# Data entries

--- START ---

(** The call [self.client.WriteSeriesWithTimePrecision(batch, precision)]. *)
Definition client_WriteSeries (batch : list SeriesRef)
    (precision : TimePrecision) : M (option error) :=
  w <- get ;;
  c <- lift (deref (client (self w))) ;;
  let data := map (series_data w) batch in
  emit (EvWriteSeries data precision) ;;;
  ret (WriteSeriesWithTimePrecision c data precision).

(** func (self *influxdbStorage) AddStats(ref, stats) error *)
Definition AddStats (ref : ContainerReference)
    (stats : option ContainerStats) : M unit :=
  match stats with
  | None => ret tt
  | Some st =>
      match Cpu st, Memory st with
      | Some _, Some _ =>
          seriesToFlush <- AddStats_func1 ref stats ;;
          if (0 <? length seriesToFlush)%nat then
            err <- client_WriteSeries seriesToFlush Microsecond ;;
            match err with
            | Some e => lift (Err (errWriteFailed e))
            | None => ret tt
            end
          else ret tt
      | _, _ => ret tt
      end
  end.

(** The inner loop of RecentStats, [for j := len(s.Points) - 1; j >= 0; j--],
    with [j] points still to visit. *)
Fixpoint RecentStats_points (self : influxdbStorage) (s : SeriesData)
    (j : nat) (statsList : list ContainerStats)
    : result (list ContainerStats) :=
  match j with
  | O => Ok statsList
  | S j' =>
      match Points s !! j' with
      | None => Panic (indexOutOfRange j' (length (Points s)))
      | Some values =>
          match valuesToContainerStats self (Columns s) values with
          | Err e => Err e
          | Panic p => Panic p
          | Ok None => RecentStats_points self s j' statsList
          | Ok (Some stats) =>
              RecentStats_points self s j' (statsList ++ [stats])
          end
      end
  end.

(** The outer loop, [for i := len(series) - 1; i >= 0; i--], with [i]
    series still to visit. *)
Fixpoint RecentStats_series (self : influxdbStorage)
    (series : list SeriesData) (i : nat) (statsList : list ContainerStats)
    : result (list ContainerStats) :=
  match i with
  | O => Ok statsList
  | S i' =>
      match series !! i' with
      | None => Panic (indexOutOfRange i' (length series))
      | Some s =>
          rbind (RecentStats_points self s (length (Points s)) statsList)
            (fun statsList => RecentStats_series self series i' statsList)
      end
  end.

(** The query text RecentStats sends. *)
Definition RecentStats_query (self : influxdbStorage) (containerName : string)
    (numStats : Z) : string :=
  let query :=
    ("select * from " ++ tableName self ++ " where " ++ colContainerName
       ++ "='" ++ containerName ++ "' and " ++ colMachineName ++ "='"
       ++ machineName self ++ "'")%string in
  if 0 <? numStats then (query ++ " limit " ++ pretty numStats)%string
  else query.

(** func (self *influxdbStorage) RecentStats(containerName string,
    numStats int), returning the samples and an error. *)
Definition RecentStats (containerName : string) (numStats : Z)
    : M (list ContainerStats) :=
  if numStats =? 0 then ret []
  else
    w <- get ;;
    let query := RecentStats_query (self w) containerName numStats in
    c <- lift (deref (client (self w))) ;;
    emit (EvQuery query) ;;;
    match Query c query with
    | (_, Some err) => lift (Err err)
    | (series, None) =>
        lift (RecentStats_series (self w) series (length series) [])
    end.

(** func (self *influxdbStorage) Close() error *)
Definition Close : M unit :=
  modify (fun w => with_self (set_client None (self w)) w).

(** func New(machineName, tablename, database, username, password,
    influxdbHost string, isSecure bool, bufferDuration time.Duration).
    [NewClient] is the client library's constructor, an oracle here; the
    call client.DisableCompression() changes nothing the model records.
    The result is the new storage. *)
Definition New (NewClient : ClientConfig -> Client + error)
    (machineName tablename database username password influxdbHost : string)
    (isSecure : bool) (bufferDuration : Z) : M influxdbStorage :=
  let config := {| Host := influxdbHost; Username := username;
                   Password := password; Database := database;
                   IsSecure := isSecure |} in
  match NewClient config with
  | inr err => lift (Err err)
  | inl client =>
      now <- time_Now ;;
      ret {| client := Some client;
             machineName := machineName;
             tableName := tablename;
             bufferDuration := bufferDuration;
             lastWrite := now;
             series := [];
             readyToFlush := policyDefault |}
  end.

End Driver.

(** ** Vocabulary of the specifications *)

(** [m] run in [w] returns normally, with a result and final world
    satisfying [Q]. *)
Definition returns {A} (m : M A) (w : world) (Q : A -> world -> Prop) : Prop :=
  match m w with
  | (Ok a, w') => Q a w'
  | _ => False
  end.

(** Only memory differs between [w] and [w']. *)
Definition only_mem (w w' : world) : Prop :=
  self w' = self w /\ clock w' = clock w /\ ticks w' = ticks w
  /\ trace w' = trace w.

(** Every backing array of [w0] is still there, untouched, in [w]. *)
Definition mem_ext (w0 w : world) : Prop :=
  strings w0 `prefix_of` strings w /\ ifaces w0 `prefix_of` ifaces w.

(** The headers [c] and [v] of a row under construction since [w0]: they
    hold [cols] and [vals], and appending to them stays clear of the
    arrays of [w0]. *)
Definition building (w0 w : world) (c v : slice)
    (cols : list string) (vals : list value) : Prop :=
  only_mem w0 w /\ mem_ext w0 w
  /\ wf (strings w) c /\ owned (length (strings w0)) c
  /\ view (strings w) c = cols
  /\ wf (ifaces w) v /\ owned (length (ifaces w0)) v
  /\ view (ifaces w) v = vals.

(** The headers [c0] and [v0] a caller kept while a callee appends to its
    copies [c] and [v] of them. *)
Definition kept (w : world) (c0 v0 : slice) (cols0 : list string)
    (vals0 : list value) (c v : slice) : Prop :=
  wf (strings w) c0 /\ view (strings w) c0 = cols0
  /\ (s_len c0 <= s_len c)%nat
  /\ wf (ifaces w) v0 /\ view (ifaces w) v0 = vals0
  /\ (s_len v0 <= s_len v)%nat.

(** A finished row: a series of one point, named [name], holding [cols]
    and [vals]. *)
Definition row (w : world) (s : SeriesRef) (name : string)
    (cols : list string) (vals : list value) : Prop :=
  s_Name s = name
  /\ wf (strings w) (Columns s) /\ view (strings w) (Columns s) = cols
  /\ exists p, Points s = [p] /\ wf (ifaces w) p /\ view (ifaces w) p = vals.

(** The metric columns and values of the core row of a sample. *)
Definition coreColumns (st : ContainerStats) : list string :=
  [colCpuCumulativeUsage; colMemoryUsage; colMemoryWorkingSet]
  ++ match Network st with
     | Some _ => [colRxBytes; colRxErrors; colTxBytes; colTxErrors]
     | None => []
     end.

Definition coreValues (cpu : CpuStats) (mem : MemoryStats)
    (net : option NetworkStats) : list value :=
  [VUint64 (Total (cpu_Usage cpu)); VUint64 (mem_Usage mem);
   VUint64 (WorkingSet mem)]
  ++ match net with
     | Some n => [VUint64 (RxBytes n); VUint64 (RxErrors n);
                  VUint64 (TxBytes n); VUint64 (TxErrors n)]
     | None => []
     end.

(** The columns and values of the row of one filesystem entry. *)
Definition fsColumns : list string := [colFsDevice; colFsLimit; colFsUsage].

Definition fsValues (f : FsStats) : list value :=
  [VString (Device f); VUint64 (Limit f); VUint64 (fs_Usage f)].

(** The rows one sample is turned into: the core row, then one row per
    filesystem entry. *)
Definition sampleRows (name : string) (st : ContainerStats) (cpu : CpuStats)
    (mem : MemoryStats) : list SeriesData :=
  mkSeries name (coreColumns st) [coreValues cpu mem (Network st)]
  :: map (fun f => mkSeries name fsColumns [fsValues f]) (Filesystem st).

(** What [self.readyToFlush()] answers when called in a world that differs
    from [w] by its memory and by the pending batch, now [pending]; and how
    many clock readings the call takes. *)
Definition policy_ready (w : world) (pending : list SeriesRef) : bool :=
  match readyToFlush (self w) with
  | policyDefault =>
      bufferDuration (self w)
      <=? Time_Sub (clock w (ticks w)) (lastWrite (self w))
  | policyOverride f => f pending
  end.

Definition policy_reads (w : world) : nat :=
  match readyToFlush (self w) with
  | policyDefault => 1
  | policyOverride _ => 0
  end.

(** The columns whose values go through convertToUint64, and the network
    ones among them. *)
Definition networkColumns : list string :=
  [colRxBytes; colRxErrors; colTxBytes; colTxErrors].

--- END ---

# Problem statement
Which lines above carry the string "bool"? Copy those lines.

# Your solution
    influxdbHost string, isSecure bool, bufferDuration time.Duration).
    (isSecure : bool) (bufferDuration : Z) : M influxdbStorage :=
Definition policy_ready (w : world) (pending : list SeriesRef) : bool :=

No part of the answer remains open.